Action item. The material below contains a line with "simpl; try done." and a line with "- assert (c". Copy exactly those two lines and all lines between them.
• • • • • • •
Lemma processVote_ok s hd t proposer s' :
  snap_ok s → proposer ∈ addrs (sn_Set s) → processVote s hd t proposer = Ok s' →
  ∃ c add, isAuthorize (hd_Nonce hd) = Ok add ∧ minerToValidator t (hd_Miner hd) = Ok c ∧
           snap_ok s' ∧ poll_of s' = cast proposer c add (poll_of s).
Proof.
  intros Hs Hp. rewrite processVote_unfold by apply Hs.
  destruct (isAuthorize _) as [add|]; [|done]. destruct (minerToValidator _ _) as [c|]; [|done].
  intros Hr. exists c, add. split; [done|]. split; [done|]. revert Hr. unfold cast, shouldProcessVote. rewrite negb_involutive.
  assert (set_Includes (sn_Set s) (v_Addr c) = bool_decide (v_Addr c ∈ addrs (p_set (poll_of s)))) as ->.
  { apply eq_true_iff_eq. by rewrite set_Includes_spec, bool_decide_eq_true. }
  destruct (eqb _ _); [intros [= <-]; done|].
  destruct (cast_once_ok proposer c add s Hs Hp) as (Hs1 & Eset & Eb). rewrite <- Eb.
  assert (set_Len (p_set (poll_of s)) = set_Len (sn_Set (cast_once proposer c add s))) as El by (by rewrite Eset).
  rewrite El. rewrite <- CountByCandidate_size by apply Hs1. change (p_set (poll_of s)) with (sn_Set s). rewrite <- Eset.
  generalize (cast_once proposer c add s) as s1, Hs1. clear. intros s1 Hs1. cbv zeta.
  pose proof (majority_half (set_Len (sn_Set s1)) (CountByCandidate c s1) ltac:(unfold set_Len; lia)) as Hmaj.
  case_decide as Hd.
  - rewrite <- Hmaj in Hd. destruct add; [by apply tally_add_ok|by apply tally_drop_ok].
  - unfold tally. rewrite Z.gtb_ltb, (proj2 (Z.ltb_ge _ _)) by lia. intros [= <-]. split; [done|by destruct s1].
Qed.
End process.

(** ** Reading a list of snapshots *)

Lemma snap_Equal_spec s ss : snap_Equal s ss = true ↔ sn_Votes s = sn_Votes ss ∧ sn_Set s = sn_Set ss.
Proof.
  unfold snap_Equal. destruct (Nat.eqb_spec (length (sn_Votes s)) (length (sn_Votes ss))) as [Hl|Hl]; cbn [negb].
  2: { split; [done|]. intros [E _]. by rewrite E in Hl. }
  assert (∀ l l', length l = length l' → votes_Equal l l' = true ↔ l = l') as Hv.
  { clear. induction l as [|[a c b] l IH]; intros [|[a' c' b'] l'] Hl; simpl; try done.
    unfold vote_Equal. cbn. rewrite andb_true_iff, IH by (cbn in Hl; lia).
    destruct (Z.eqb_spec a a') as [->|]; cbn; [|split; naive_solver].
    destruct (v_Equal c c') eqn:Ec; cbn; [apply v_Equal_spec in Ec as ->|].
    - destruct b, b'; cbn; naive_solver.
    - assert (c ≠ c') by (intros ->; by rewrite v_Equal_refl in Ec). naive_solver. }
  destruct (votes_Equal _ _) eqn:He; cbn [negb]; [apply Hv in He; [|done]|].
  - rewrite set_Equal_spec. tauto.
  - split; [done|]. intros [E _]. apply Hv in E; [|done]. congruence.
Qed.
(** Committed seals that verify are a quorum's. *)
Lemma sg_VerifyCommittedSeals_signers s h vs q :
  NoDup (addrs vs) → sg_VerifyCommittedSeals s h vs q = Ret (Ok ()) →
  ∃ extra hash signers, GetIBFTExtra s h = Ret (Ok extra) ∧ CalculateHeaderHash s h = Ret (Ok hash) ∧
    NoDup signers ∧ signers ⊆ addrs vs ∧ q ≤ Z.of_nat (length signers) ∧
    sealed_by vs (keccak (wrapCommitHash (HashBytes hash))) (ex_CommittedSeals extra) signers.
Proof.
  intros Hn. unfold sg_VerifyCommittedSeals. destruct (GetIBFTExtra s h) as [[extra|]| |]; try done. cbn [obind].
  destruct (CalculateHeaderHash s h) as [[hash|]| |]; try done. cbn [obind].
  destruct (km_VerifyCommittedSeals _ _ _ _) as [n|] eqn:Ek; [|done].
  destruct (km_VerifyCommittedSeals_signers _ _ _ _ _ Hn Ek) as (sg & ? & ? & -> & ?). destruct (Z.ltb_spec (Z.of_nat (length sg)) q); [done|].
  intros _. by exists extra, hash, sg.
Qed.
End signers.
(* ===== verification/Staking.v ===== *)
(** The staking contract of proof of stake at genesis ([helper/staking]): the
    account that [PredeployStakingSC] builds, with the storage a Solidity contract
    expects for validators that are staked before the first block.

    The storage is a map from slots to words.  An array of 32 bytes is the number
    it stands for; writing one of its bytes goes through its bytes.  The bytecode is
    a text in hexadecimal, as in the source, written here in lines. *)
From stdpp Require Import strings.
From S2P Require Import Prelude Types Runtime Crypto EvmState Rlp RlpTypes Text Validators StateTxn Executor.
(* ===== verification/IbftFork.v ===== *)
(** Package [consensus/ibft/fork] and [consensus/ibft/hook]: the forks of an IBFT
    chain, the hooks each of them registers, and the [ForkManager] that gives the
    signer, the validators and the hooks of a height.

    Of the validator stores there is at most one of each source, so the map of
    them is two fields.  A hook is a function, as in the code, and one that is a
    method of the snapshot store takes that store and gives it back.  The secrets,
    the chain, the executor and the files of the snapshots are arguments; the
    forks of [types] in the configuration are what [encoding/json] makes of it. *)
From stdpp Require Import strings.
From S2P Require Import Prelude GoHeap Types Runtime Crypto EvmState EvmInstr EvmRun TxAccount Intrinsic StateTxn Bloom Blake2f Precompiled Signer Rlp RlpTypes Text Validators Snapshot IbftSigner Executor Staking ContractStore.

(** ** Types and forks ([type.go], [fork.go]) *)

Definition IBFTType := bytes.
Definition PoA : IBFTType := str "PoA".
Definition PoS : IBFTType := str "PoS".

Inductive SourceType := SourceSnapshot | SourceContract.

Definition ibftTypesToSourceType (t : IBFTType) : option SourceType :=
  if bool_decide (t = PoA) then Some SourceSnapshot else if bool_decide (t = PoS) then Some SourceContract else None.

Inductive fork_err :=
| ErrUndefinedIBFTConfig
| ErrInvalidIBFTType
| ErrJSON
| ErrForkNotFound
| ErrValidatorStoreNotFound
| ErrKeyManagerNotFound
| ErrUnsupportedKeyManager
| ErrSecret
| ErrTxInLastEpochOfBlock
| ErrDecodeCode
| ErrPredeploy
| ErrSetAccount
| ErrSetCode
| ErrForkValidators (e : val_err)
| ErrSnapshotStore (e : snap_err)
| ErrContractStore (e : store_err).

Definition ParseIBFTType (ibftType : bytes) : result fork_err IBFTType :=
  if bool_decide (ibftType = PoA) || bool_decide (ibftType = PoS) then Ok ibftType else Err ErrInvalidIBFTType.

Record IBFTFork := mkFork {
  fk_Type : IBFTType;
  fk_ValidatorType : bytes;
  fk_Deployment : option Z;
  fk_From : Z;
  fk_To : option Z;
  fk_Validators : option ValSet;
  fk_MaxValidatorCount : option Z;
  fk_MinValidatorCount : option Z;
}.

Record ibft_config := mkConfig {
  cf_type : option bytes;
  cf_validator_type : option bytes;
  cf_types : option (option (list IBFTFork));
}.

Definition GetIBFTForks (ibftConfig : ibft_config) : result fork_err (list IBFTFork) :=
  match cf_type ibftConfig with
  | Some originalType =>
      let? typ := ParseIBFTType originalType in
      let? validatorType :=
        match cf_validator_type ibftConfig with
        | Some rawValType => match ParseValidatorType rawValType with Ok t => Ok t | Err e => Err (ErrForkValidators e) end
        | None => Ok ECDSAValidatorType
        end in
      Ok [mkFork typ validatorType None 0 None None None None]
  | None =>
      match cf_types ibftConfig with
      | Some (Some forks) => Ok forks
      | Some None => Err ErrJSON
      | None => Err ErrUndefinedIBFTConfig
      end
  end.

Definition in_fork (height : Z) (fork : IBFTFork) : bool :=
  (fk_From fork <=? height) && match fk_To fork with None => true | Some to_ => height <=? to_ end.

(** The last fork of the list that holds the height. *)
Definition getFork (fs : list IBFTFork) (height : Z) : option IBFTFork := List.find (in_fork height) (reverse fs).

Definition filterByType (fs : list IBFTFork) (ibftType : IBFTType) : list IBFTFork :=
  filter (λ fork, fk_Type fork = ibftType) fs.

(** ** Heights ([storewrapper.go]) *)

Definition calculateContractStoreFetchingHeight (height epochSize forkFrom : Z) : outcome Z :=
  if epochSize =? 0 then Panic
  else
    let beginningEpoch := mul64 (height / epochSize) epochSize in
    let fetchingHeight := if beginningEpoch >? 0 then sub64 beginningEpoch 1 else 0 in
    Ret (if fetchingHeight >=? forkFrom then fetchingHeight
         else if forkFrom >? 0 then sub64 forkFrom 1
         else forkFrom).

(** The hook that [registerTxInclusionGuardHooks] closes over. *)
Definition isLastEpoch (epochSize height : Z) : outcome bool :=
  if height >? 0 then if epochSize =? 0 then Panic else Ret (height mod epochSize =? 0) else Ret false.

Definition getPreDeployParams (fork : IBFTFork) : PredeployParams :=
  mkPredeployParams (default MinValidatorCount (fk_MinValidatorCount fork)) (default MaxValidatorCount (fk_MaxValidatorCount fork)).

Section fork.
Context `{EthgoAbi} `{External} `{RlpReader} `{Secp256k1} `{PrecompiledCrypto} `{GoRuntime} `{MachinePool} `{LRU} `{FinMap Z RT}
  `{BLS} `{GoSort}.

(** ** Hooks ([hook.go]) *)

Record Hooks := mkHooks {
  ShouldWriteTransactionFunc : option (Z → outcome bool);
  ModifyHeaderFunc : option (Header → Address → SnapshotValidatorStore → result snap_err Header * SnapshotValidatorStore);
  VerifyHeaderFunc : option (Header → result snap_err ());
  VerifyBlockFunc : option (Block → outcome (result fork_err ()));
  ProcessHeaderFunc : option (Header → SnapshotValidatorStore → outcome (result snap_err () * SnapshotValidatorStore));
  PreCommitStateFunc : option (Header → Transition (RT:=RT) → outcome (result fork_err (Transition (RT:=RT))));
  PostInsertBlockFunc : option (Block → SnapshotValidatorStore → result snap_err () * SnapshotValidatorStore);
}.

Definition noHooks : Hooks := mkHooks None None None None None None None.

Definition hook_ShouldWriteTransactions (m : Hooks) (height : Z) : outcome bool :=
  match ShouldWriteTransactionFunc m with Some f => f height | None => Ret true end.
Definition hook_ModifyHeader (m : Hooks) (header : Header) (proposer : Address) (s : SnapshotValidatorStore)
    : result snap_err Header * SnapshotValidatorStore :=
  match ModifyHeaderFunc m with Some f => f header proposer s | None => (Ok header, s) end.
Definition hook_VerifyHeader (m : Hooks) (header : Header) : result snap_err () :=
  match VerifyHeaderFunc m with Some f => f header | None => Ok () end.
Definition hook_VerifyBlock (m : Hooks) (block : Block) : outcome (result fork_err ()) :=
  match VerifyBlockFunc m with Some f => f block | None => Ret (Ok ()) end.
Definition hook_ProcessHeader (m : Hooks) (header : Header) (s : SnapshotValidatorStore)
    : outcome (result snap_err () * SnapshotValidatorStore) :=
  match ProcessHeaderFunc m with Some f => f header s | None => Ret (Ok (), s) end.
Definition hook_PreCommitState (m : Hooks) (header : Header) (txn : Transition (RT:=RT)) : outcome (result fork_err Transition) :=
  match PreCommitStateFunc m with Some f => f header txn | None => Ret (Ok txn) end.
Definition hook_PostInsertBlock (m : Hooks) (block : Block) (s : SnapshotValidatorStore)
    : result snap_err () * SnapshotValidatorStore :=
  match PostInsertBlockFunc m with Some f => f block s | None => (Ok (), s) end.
• • • • • • •
Answer to this exercise.
  { clear. induction l as [|[a c b] l IH]; intros [|[a' c' b'] l'] Hl; simpl; try done.
    unfold vote_Equal. cbn. rewrite andb_true_iff, IH by (cbn in Hl; lia).
    destruct (Z.eqb_spec a a') as [->|]; cbn; [|split; naive_solver].
    destruct (v_Equal c c') eqn:Ec; cbn; [apply v_Equal_spec in Ec as ->|].
    - destruct b, b'; cbn; naive_solver.
    - assert (c ≠ c') by (intros ->; by rewrite v_Equal_refl in Ec). naive_solver. }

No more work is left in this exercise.